Health insurance design involves structuring the financial relationship between the insurer and the insured to balance risk protection (the reason insurance exists), moral hazard control (reducing overconsumption of low-value care), and administrative feasibility. Key design elements include deductibles (patient pays the first N dollars), copayments (fixed dollar amount per service), coinsurance (patient pays a percentage of cost), and out-of-pocket maximums (caps total patient exposure). High-deductible health plans (HDHPs) reduce premiums and moral hazard but increase financial risk and may deter necessary care. Value-based insurance design (VBID) sets cost-sharing based on clinical value rather than cost — reducing barriers to high-value care while maintaining barriers to low-value care. Every design parameter trades off competing goals; the optimal design depends on the population's health, income, and the clinical value distribution of available services.
Insurance design is the art of balancing three competing objectives. Risk protection demands low patient exposure — the whole point of insurance is to prevent financial catastrophe from illness. Moral hazard control demands high patient exposure — when patients pay more, they consume less low-value care. Access demands that cost-sharing not deter necessary care — a deductible that prevents a diabetic patient from filling their insulin prescription defeats the purpose of health coverage. Every design element represents a position on these tradeoffs.

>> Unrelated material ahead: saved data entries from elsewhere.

(* ===== verification/LoadStackRuns.v ===== *)
(** * A program started on the reference platform

    The space of VmWitness.v is given a stack, and the program reads it; a
    program without arguments. *)
From S2P Require Import Prelude Errno MemAddr Frame PageTable Pte PageTable64 Radix AddressSpace AspaceInv AspaceTxn.
From S2P Require Import AspaceStatic Platform BTree VmArea VmSpace VmOps VmLayout VmInv VmMap SharedObject VmTheorems VmBytes.
From S2P Require Import UserStack UserStackSpec LoadStack VmWitness.
From stdpp Require Import prelude gmap list.
Import Auxv.
Open Scope Z_scope.

Module LoadExample.
Import Platform VmExample.

(** "ls" "-l", with "A=1" in the environment *)
Definition args : list text := [[108; 115]; [45; 108]].
Definition envs : list text := [[65; 61; 49]].
Definition vec : list AuxvEntry := [MkAuxv PAGESZ 4096; MkAuxv RANDOM 0; MkAuxv EXECFN 0].
Definition loaded : outcome Z Z * world := load_stack 0x30000 0x2000 args envs (vec ++ [MkAuxv NULL 0]) w0.
Definition start_sp : Z := match loaded.1 with Ok p => p | _ => 0 end.
Lemma loaded_ok : loaded = (Ok start_sp, loaded.2).
Proof.
  assert (is_ok loaded.1 = true) as Hok by (by vm_compute). unfold start_sp. rewrite (pair_eta loaded) at 1. by destruct loaded.1.
Qed.

Lemma loaded_stack_reads_witness : starts_with loaded.2 start_sp args envs vec.
Proof.
  pose proof (loaded_stack_reads no_objects boot w0 args envs vec 0 0x30000 0x2000 (Ok start_sp) loaded.2) as Hl.
  apply Hl; clear Hl.
  - apply w0_reachable.
  - apply (bool_decide_unpack _). by vm_compute.
  - done.
  - unfold vec, u64. repeat constructor; cbn; try lia; done.
  - unfold u64. lia.
  - by vm_compute.
  - split; by vm_compute.
  - apply loaded_ok.
Defined.
(** What it reads, from its memory *)
Lemma reads : (λ x, x.1.1.2) <$> program_start (user_byte loaded.2) 400 start_sp = Some args.
Proof. by vm_compute. Qed.

Lemma no_arguments_panic_witness :
  EXECFN ∈ auxv_type <$> vec ∧ app_stack_region (E := Empty_set) [] envs vec 0x2e000 0x2000 = Panic.
Proof.
  assert (EXECFN ∈ auxv_type <$> vec) as Hx by (right; right; left). split; [exact Hx|].
  exact (no_arguments_panic envs vec 0x2e000 0x2000 Hx).
Defined.
End LoadExample.
(* ===== verification/VmSystemRuns.v ===== *)
(** * Two concrete processes

    A process of the reference platform writes to its memory and forks; parent
    and child then go their own ways. The theorems about processes applied to
    them. *)
From S2P Require Import Prelude Errno MemAddr Frame PageTable Pte PageTable64 Radix AddressSpace AspaceInv AspaceTxn.
From S2P Require Import AspaceStatic Platform BTree VmArea VmSpace VmOps VmLayout VmInv VmFault VmUnmap VmProtect.
From S2P Require Import VmMap SharedObject VmTheorems VmWitness VmFork VmSystem.
From stdpp Require Import prelude gmap list.
Open Scope Z_scope.

Module SysExample.
Import Platform VmExample.

(** The first process acts. *)
Definition head (s : sys) : VmSpace := hd no_space (s_spaces s).
Definition cur (s : sys) : world := World (head s) (s_objects s) (s_machine s).
Definition go (a : action) (s : sys) : sys :=
  match act a (cur s) with
  | Some (ss', os', m') => Sys (ss' ++ tl (s_spaces s)) os' m'
  | None => s
  end.
Lemma sys_cons s :
  s_spaces s ≠ [] → s = Sys ([] ++ head s :: tl (s_spaces s)) (s_objects s) (s_machine s).
Proof. by destruct s as [[|vs ss] os m]. Qed.
Definition started (s : sys) : bool := match s_spaces s with [] => false | _ => true end.
Lemma started_ne s : started s = true → s_spaces s ≠ [].
Proof. by destruct s as [[|vs ss] os m]. Qed.
Lemma go_reachable s a :
  reachable no_objects boot s → started s = true → act_ok a (cur s) → reachable no_objects boot (go a s).
Proof.
  intros Hr Hs%started_ne Hok. unfold go. destruct (act a (cur s)) as [[[ss' os'] m']|] eqn:Ha; [|done].
  rewrite (sys_cons s Hs) in Hr. eapply (sys_act _ _ [] _ (tl (s_spaces s)) _ _ a); [exact Hr|exact Hok|exact Ha].
Qed.

Definition s0 : sys := Sys [w_space w0] no_objects (w_machine w0).
Lemma s0_reachable : reachable no_objects boot s0.
Proof.
  unfold s0, w0. pose proof created_ok as Hok. destruct created as [[vs|e|] m'] eqn:Hc; try done. cbn.
  by apply (sys_new _ _ [] no_objects boot 0x10000 0x100000 vs m' (sys_start _ _ boot_ready)); try done; apply low_valid.
Qed.
(** Map, touch, store 42, fork; the parent touches its page again. *)
Definition touch : action := Op (VmFault 0x21123 store).
Definition s3 : sys := go (Store 0x21123 42) (go touch (go (Op map_op) s0)).
Definition s4 : sys := go Fork s3.
Definition s5 : sys := go touch s4.
Lemma s3_reachable : reachable no_objects boot s3.
Proof.
  unfold s3. apply go_reachable; [|by vm_compute|by vm_compute]. apply go_reachable; [|by vm_compute|done].
  apply go_reachable; [apply s0_reachable|by vm_compute|apply map_op_ok].
Qed.
Lemma s5_reachable : reachable no_objects boot s5.
Proof. unfold s5, s4. do 2 (apply go_reachable; [|by vm_compute|done]). apply s3_reachable. Qed.

Lemma split_reachable s :
  reachable no_objects boot s → started s = true →
  reachable no_objects boot (Sys ([] ++ head s :: tl (s_spaces s)) (s_objects s) (s_machine s)).
Proof. intros Hr Hs%started_ne. by rewrite <- sys_cons. Qed.

(** The parent stores 7 where both read 42. *)
Definition child5 : VmSpace := hd no_space (tl (s_spaces s5)).
Lemma child5_in : child5 ∈ [] ++ tl (s_spaces s5).
Proof.
  assert (started (Sys (tl (s_spaces s5)) no_objects boot) = true) as Hs by (by vm_compute).
  unfold child5. destruct (tl (s_spaces s5)) as [|c ss]; [done|]. left.
Qed.
Definition stored : list VmSpace * objects (VmObject := shared_object) * machine :=
  default ([], no_objects, boot) (act (Store 0x21123 7) (cur s5)).
Lemma stored_ok : act (Store 0x21123 7) (cur s5) = Some (stored.1.1, stored.1.2, stored.2).
Proof.
  assert (bool_decide (is_Some (act (Store 0x21123 7) (cur s5))) = true) as Hs by (by vm_compute).
  unfold stored. destruct (act _ _) as [[[? ?] ?]|]; [done|by vm_compute in Hs].
Qed.
Definition zero_page : page_view := PageView user_rw Size4K true PZero.
Lemma cur5_private :
  space_view (World (head s5) (s_objects s5) (s_machine s5)) 0x21123 = Some zero_page.
Proof. by vm_compute. Qed.
Lemma spaces_isolated_witness :
  user_byte (cur s5) 0x21123 = Some 42 ∧ user_byte (World (head s5) stored.1.2 stored.2) 0x21123 = Some 7 ∧
  user_byte (World child5 stored.1.2 stored.2) 0x21123 = Some 42.
Proof.
  split; [vm_compute; reflexivity|]. split; [vm_compute; reflexivity|].
  assert (user_byte (World child5 (s_objects s5) (s_machine s5)) 0x21123 = Some 42) as Hb by (vm_compute; reflexivity).
  rewrite <- Hb. refine (spaces_isolated no_objects boot [] (head s5) (tl (s_spaces s5)) (s_objects s5) (s_machine s5)
    (Store 0x21123 7) stored.1.1 stored.1.2 stored.2 child5 0x21123 (split_reachable s5 s5_reachable _) _ stored_ok _ child5_in _).
  - vm_compute; reflexivity.
  - split; by vm_compute.
  - intros (v & Hv & Hp). rewrite cur5_private in Hv. injection Hv as <-. discriminate Hp.
  - split; by vm_compute.
Defined.

Definition page5 : Z * Z * PageSize :=
  match pt_query (as_table (vs_aspace (head s5))) 0x21123 with Ok p => p | _ => (0, 0, Size4K) end.
Lemma private_frame_unshared_witness :
  contains page5.1.2 WRITE = true ∧ ∃ i, metadata (page5.1.1 - page5.1.1 mod 4096) = Some i ∧ m_refs (s_machine s5) i = 1.
Proof.
  split; [vm_compute; reflexivity|].
  destruct (private_frame_unshared no_objects boot [] (head s5) (tl (s_spaces s5)) (s_objects s5) (s_machine s5)
    0x21123 page5.1.1 page5.1.2 page5.2 zero_page (split_reachable s5 s5_reachable ltac:(vm_compute; reflexivity)))
    as ((i & Hi & Hr & _) & _).
  - split; by vm_compute.
  - by vm_compute.
  - by vm_compute.
  - apply cur5_private.
  - reflexivity.
  - exists i. split; [exact Hi|exact Hr].
Defined.

Lemma fork_copies_witness :
  user_byte (World (head s3) (s_objects s3) (s_machine s3)) 0x21123 = Some 42 ∧
  ∃ child w', try_clone (World (head s3) (s_objects s3) (s_machine s3)) = (Ok child, w') ∧ user_byte w' 0x21123 = Some 42 ∧
    user_byte (World child (w_objects w') (w_machine w')) 0x21123 = Some 42.
Proof.
  assert (user_byte (World (head s3) (s_objects s3) (s_machine s3)) 0x21123 = Some 42) as Hb by (vm_compute; reflexivity).
  split; [exact Hb|].
  assert (is_ok (try_clone (World (head s3) (s_objects s3) (s_machine s3))).1 = true) as Hok by (vm_compute; reflexivity).
  destruct (fork_copies no_objects boot [] (head s3) (tl (s_spaces s3)) (s_objects s3) (s_machine s3)
    (try_clone (World (head s3) (s_objects s3) (s_machine s3))).1 (try_clone (World (head s3) (s_objects s3) (s_machine s3))).2
    (split_reachable s3 s3_reachable ltac:(vm_compute; reflexivity)) (pair_eta _)) as (_ & Hp & Hc).
  assert (in_space (World (head s3) (s_objects s3) (s_machine s3)) 0x21123) as Hin by (clear; split; by vm_compute).
  destruct (try_clone (World (head s3) (s_objects s3) (s_machine s3))) as [[child|e|] w']; [|discriminate Hok..].
  exists child, w'. split; [reflexivity|]. destruct Hc as (_ & Hc & _). split; rewrite <- Hb; [exact (Hp _ Hin)|exact (Hc _ Hin)].
Defined.

(** Both exit. *)
Definition s7 : sys := go Exit (go Exit s5).
Lemma s7_reachable : reachable no_objects boot s7.
Proof. unfold s7. do 2 (apply go_reachable; [|vm_compute; reflexivity|exact I]). apply s5_reachable. Qed.
Lemma s7_empty : s7 = Sys [] (s_objects s7) (s_machine s7).
Proof.
  assert (started s7 = false) as Hs by (vm_compute; reflexivity). destruct s7 as [[|vs ss] os m]; [done|discriminate Hs].
Qed.
Lemma s7_sources : held (s_objects s7) 1 = 0.
Proof. by vm_compute. Qed.
Lemma system_releases_witness :
  m_refs (s_machine s5) 1 = 1 ∧ m_refs (s_machine s7) 1 = 0.
Proof.
  split; [vm_compute; reflexivity|].
  destruct (system_releases no_objects boot (s_objects s7) (s_machine s7)) as [_ Hc].
  { rewrite <- s7_empty. apply s7_reachable. }
  specialize (Hc 1). rewrite s7_sources in Hc. change (m_refs boot 1 - held no_objects 1) with 0 in Hc. clear - Hc. lia.
Defined.
End SysExample.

Deductibles require the patient to pay the first N dollars of annual costs before insurance activates. This eliminates insurance claims for minor, routine expenses (reducing administrative costs and moral hazard) but exposes patients to significant upfront costs. A $3,000 deductible means a patient must pay $3,000 out of pocket before any insurance benefit. For a healthy person with rare medical expenses, this is a good deal (low premiums). For a chronically ill person with monthly medication costs, the deductible is a major financial burden that may cause medication non-adherence.
Copayments (fixed dollar amounts per service) and coinsurance (percentage of cost) apply at the point of service. A $30 copay per physician visit creates a predictable cost that discourages trivial visits. 20% coinsurance on a $10,000 procedure ($2,000 patient share) creates a proportional cost that scales with the expense. Both maintain patient "skin in the game" after the deductible is met. The out-of-pocket maximum caps annual patient spending, providing catastrophic protection regardless of how much care is needed — once the cap is reached, insurance covers 100%.
Value-based insurance design represents the frontier of insurance design thinking. Rather than applying uniform cost-sharing across all services, VBID adjusts cost-sharing based on the clinical value of the service for the specific patient. Medications with strong evidence of benefit for a given condition have low or zero copays; services with weak evidence or better alternatives have high copays. This aligns financial incentives with clinical evidence — patients are steered toward value, not away from all care indiscriminately. The conceptual elegance is clear; the implementation challenge is that clinical value varies by patient, condition, and context, requiring sophisticated systems to implement effectively.